## Problem
Keep to one stretch of the data below, the lines from the one with "(info_good : forall" up to and including the one with "(opens : forall", and return that stretch exactly.

(Beginning of Dataset records)

(* ===== verification/BtCallProofs.v ===== *)
(** * Theorems on calls over Bluetooth *)

From Stdlib Require Import ZArith Lia Ascii String.
From stdpp Require Import base list numbers.
From S2P Require Import Prelude CircleBuf CString Mixer Dsp DspProofs BusVolume Mix PcmPlugin PcmDevice Streamer.
From S2P Require Import AudioExtra Remote OutputPath Platform Sharing StreamerProofs BtCall.

#[local] Open Scope Z_scope.

(** ** The streamer under a call *)

(** A count changed at one handle. *)
Definition add_at (k : nat) (z : Z) (n : nat -> Z) : nat -> Z :=
  fun j => if decide (j = k) then n j + z else n j.

Lemma add_at_this (k : nat) (z : Z) (n : nat -> Z) : add_at k z n k = n k + z.
Proof. unfold add_at. by rewrite decide_True. Qed.

Lemma add_at_back (k j : nat) (n : nat -> Z) : add_at k (-1) (add_at k 1 n) j = n j.
Proof. unfold add_at. case_decide; lia. Qed.

Section Base.
Context {M : Type} `{HM : MixerLaws M} `{HA : Alloc} {W : Type} `{HW : PcmSystemLaws W} `{HR : !ReliableCapture W}.
Context (cb_calloc : bool) (cb_malloc : Z -> option (list Z)).

(** The handles with their numbers [n] and [m] of users; the devices [x] of
    others are open. *)
Record base_ok (n m : nat -> Z) (x : list Z) (h : hal M W) : Prop := {
  bo_out : forall k hl, h.(out_streams) !! k = Some hl -> handle_ok hl.(h_plbk) hl (n k);
  bo_in : forall k hl, h.(in_streams) !! k = Some hl -> handle_ok hl.(h_cap) hl (m k);
  bo_alloc : exists k hl, h.(out_streams) !! k = Some hl /\ hl.(h_allocated) = true;
  bo_free : exists hl l, h.(in_streams) = hl :: l /\ hl.(h_allocated) = false;
  bo_dev : opened h.(world) ≡ₚ omap h_pcm h.(out_streams) ++ omap h_pcm h.(in_streams) ++ x;
  bo_bus : hal_inv h.(buses);
  bo_rel : reliable h.(world)
}.

Lemma base_ok_ext (n m n' m' : nat -> Z) (x x' : list Z) (h : hal M W) :
  base_ok n m x h -> (forall k, n k = n' k) -> (forall k, m k = m' k) -> x ≡ₚ x' -> base_ok n' m' x' h.
Proof using.
  intros [B1 B2 B3 B4 B5 B6 B7] En Em Ex. split; try done.
  - intros k hl E. rewrite <-En. by apply B1.
  - intros k hl E. rewrite <-Em. by apply B2.
  - by rewrite <-Ex.
Qed.

(** The handles of a table after a change of one. *)
Lemma handles_at (t : hal_streamer -> thread) (n : nat -> Z) (z : Z) (g : list hal_streamer) (k : nat)
    (hl' : hal_streamer) :
  (forall j hl, g !! j = Some hl -> handle_ok (t hl) hl (n j)) -> handle_ok (t hl') hl' (n k + z) ->
  forall j hl, <[k := hl']> g !! j = Some hl -> handle_ok (t hl) hl (add_at k z n j).
Proof using.
  intros G K j hl E. unfold add_at. apply list_lookup_insert_Some in E as [(-> & <- & _) | [Ne E]].
  - by rewrite decide_True.
  - rewrite decide_False by done. by apply G.
Qed.

Lemma base_open_out (n m : nat -> Z) (x : list Z) (h : hal M W) (o : alsa_stream_out) (card port : Z)
    (cfg : pcm_config) :
  base_ok n m x h -> (forall k, 0 <= n k < INT32_MAX) -> 0 <= o.(o_bus_num) < 16 ->
  is_Some (pcm_open_prepare_helper card port PCM_OUT PROXY_OPEN_RETRY_COUNT cfg h.(world)).1 ->
  exists k o' h', hal_streamer_open_out cb_calloc cb_malloc true o card port cfg h = Done ((Some k, o'), h')
    /\ same_out o o' /\ is_Some (h'.(out_streams) !! k) /\ base_ok (add_at k 1 n) m x h'
    /\ length h'.(out_streams) = length h.(out_streams).
Proof using All.
  intros [B1 B2 B3 B4 B5 B6 B7] N B [d Ed].
  destruct (open_out_run cb_calloc cb_malloc h o card port cfg n)
    as (k & hl & hl' & ok & o' & b' & w' & E & Ek & HO & Al & D & SO & I' & R' & Ok); try done.
  { intros k hl E. split; [by apply B1|apply N]. }
  destruct Ok as [[-> | Ok] _]; [|congruence]. eexists k, o', _. split; [exact E|]. split; [done|].
  split; [cbn; apply insert_is_Some; eauto|].
  split; [|cbn; by rewrite length_insert].
  split; cbn [out_streams in_streams buses world set_world set_outs set_buses]; try done.
  - by apply handles_at.
  - by apply (alloc_insert _ k hl).
  - by apply (kept_opened _ _ hl hl' h.(world)).
Qed.

(** A device that does not open for the first user of a handle. *)
Lemma base_open_refused (n m : nat -> Z) (x : list Z) (h : hal M W) (o : alsa_stream_out) (card port : Z)
    (cfg : pcm_config) :
  base_ok n m x h -> (forall k, n k = 0) -> 0 <= o.(o_bus_num) < 16 ->
  (pcm_open_prepare_helper card port PCM_OUT PROXY_OPEN_RETRY_COUNT cfg h.(world)).1 = None ->
  exists o' h', hal_streamer_open_out cb_calloc cb_malloc true o card port cfg h = Done ((None, o'), h')
    /\ base_ok n m x h'.
Proof using All.
  intros [B1 B2 B3 B4 B5 B6 B7] N B Ed.
  destruct (open_out_run cb_calloc cb_malloc h o card port cfg n)
    as (k & hl & hl' & ok & o' & b' & w' & E & Ek & HO & Al & D & SO & I' & R' & _ & Ok); try done.
  { intros k hl E. rewrite N. split; [rewrite <-(N k); by apply B1|unfold INT32_MAX; lia]. }
  rewrite (Ok (N k) Ed) in E, HO. eexists o', _. split; [exact E|].
  split; cbn [out_streams in_streams buses world set_world set_outs set_buses]; try done.
  - intros j y. pose proof (handles_at h_plbk n 0 h.(out_streams) k hl' B1) as Ha. rewrite Z.add_0_r in Ha.
    intros Ey. specialize (Ha HO j y Ey). unfold add_at in Ha. by case_decide; rewrite ?Z.add_0_r in Ha.
  - by apply (alloc_insert _ k hl).
  - by apply (kept_opened _ _ hl hl' h.(world)).
Qed.

Lemma base_close_out (n m : nat -> Z) (x : list Z) (h : hal M W) (o : alsa_stream_out) (k : nat) (slot0 : Z) :
  base_ok n m x h -> o.(o_pcm_hdl) = Some k -> is_Some (h.(out_streams) !! k) -> 0 < n k <= INT32_MAX ->
  0 <= o.(o_bus_num) < 16 -> 0 <= slot0 <= 7 ->
  exists r h', hal_streamer_close_out true o slot0 h = Done (r, h') /\ base_ok (add_at k (-1) n) m x h'
    /\ length h'.(out_streams) = length h.(out_streams).
Proof using - (cb_calloc cb_malloc).
  intros [B1 B2 B3 B4 B5 B6 B7] Ek [hl L] N B S.
  destruct (close_out_run h o slot0 (n k) k hl (omap h_pcm h.(in_streams) ++ x))
    as (hl' & o' & b' & w' & E & HO & Al & C & _ & I' & R'); try done; [by apply B1|].
  eexists _, _. split; [exact E|]. split; [|cbn; by rewrite length_insert].
  split; cbn [out_streams in_streams buses world set_world set_outs set_buses]; try done.
  - by apply handles_at.
  - by apply (alloc_insert _ k hl).
Qed.

Lemma base_open_in (n m : nat -> Z) (x : list Z) (h : hal M W) (i : alsa_stream_in) (card port : Z)
    (cfg : pcm_config) :
  base_ok n m x h -> 0 <= m 0%nat < INT32_MAX ->
  exists h', hal_streamer_open_in cb_calloc cb_malloc true i card port cfg h = Done (Some 0%nat, h')
    /\ h'.(out_streams) = h.(out_streams) /\ base_ok n (add_at 0 1 m) x h'.
Proof using All.
  intros [B1 B2 B3 B4 B5 B6 B7] N. destruct B4 as (hl & l & El & A).
  assert (h.(in_streams) !! 0%nat = Some hl) as L by (by rewrite El).
  destruct (open_in_run cb_calloc cb_malloc h i card port cfg (m 0%nat) hl l)
    as (hl' & w' & E & HO & Al & D & R'); try done; [by apply B2|].
  eexists. split; [exact E|]. split; [done|].
  split; cbn [out_streams in_streams buses world set_world set_ins]; try done.
  - by apply handles_at.
  - exists hl', l. split; [by rewrite El|]. by rewrite Al.
  - rewrite Permutation_app_swap_app. apply (kept_opened _ _ hl hl' h.(world)); [done|done|].
    by rewrite Permutation_app_swap_app.
Qed.

Lemma base_close_in (n m : nat -> Z) (x : list Z) (h : hal M W) (i : alsa_stream_in) :
  base_ok n m x h -> i.(i_pcm_hdl) = Some 0%nat -> 0 < m 0%nat <= INT32_MAX ->
  exists r h', hal_streamer_close_in true i h = Done (r, h')
    /\ h'.(out_streams) = h.(out_streams) /\ base_ok n (add_at 0 (-1) m) x h'.
Proof using - (cb_calloc cb_malloc).
  intros [B1 B2 B3 B4 B5 B6 B7] Ek N. destruct B4 as (hl & l & El & A).
  assert (h.(in_streams) !! 0%nat = Some hl) as L by (by rewrite El).
  destruct (close_in_run h i (m 0%nat) 0 hl (omap h_pcm h.(out_streams) ++ x))
    as (hl' & x' & w' & E & HO & Al & C & R'); try done; [by apply B2| |].
  { by rewrite Permutation_app_swap_app. }
  eexists _, _. split; [exact E|]. split; [done|].
  split; cbn [out_streams in_streams buses world set_world set_ins]; try done.
  - by apply handles_at.
  - exists hl', l. split; [by rewrite El|]. congruence.
  - by rewrite Permutation_app_swap_app.
Qed.

(** The devices of a call beside the streamer. *)
Lemma base_open_device (n m : nat -> Z) (x : list Z) (h : hal M W) (card port flags d : Z) (cfg : pcm_config)
    (w : W) :
  base_ok n m x h ->
  pcm_open_prepare_helper card port flags PROXY_OPEN_RETRY_COUNT cfg h.(world) = (Some d, w) ->
  base_ok n m (d :: x) (set_world w h).
Proof using - (cb_calloc cb_malloc).
  intros [B1 B2 B3 B4 B5 B6 B7] E. split; try done; cbn [world set_world out_streams in_streams].
  - pose proof (open_helper_opened card port flags PROXY_OPEN_RETRY_COUNT cfg h.(world)) as O.
    cbv zeta in O. rewrite E in O. cbn in O. rewrite O, B5. rewrite !app_assoc. apply Permutation_middle.
  - pose proof (reliable_open card port flags cfg h.(world) B7) as O. by rewrite E in O.
Qed.

Lemma base_close_device (n m : nat -> Z) (x : list Z) (h : hal M W) (d : Z) :
  base_ok n m (d :: x) h -> base_ok n m x (set_world (pcm_close d h.(world)).2 h).
Proof using - (cb_calloc cb_malloc).
  intros [B1 B2 B3 B4 B5 B6 B7]. split; try done; cbn [world set_world out_streams in_streams].
  - apply close_opened. rewrite B5, !app_assoc. symmetry. apply Permutation_middle.
  - by apply reliable_close.
Qed.
End Base.

(** ** A call is opened and closed *)

Lemma sbind_done {S A B} (m : st S A) (k : A -> st S B) (s s' : S) (a : A) :
  m s = Done (a, s') -> sbind m k s = k a s'.
Proof. unfold sbind. by intros ->. Qed.

Lemma sbind_undef {S A B} (m : st S A) (k : A -> st S B) (s : S) : m s = Undef -> sbind m k s = Undef.
Proof. unfold sbind. by intros ->. Qed.

(** A configuration that the sizes of the buffers are made for. *)
Record good_cfg (c : pcm_config) : Prop := {
  gc_rate : 8000 <= c.(rate) <= 192000;
  gc_period : 0 <= c.(period_size) <= 9600;
  gc_channels : 0 <= c.(channels) <= 16
}.

Section Cycle.
Context {M : Type} `{HM : MixerLaws M} `{HA : Alloc} {W : Type} `{HW : PcmSystemLaws W} `{HR : !ReliableCapture W}
  {N : Type} `{Rpmsg N} {R : Type}.
Context (cb_calloc : bool) (cb_malloc : Z -> option (list Z)) (p : platform) (rproc_mp : bool)
  (sample_size : Z -> option Z) (create_resampler : Z -> Z -> Z -> Z * option R) (rs_reset : R -> R)
  (malloc : Z -> option (list Z)).

(** There is a main card, the audio hub is not used, the description keeps
    configurations good, devices open, resamplers and memory can be had. *)
Context (card_there : 0 <= main_card p) (no_ahub : p.(misc).(ahub_en) = false)
  (info_good : forall addr cfg, good_cfg cfg -> exists ret place cfg',
     sd_platform_get_card_info p addr cfg = Done (ret, place, cfg') /\ good_cfg cfg')
  (opens : forall card port flags cfg (w : W), reliable w -> exists h w',
     pcm_open_prepare_helper card port flags PROXY_OPEN_RETRY_COUNT cfg w = (Some h, w')
     /\ pcm_is_ready h w' = true)
  (resampled : forall i o c, (create_resampler i o c).1 = 0)
  (memory : forall n, is_Some (malloc n))
  (samples_small : forall f b, sample_size f = Some b -> 0 <= b <= 4).

Abbreviation bstate := (call_hal R M W N).
Abbreviation bdata := (btcall_data R).

(** The state with its four directions. *)
Definition mk (ic : Z) (mm : bool) (a b c d : bdata) (t : btcall_thread_data) (f : cfg_name -> pcm_config)
    (h : hal M W) (r : remote N) : bstate :=
  {| bt_data := [Some a; Some b; Some c; Some d]; bt_thread_data := Some t; cfgs := f; base := h;
     rem := r; in_call := ic; mic_mute := mm |}.

Definition good_cfgs (f : cfg_name -> pcm_config) : Prop := forall n, good_cfg (f n).

Lemma good_update (f : cfg_name -> pcm_config) (n : cfg_name) (c : pcm_config) :
  good_cfgs f -> good_cfg c -> good_cfgs (fun m => if decide (m = n) then c else f m).
Proof using. intros G C m. case_decide; auto. Qed.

(End of Dataset records)

## Response for this exercise
  (info_good : forall addr cfg, good_cfg cfg -> exists ret place cfg',
     sd_platform_get_card_info p addr cfg = Done (ret, place, cfg') /\ good_cfg cfg')
  (opens : forall card port flags cfg (w : W), reliable w -> exists h w',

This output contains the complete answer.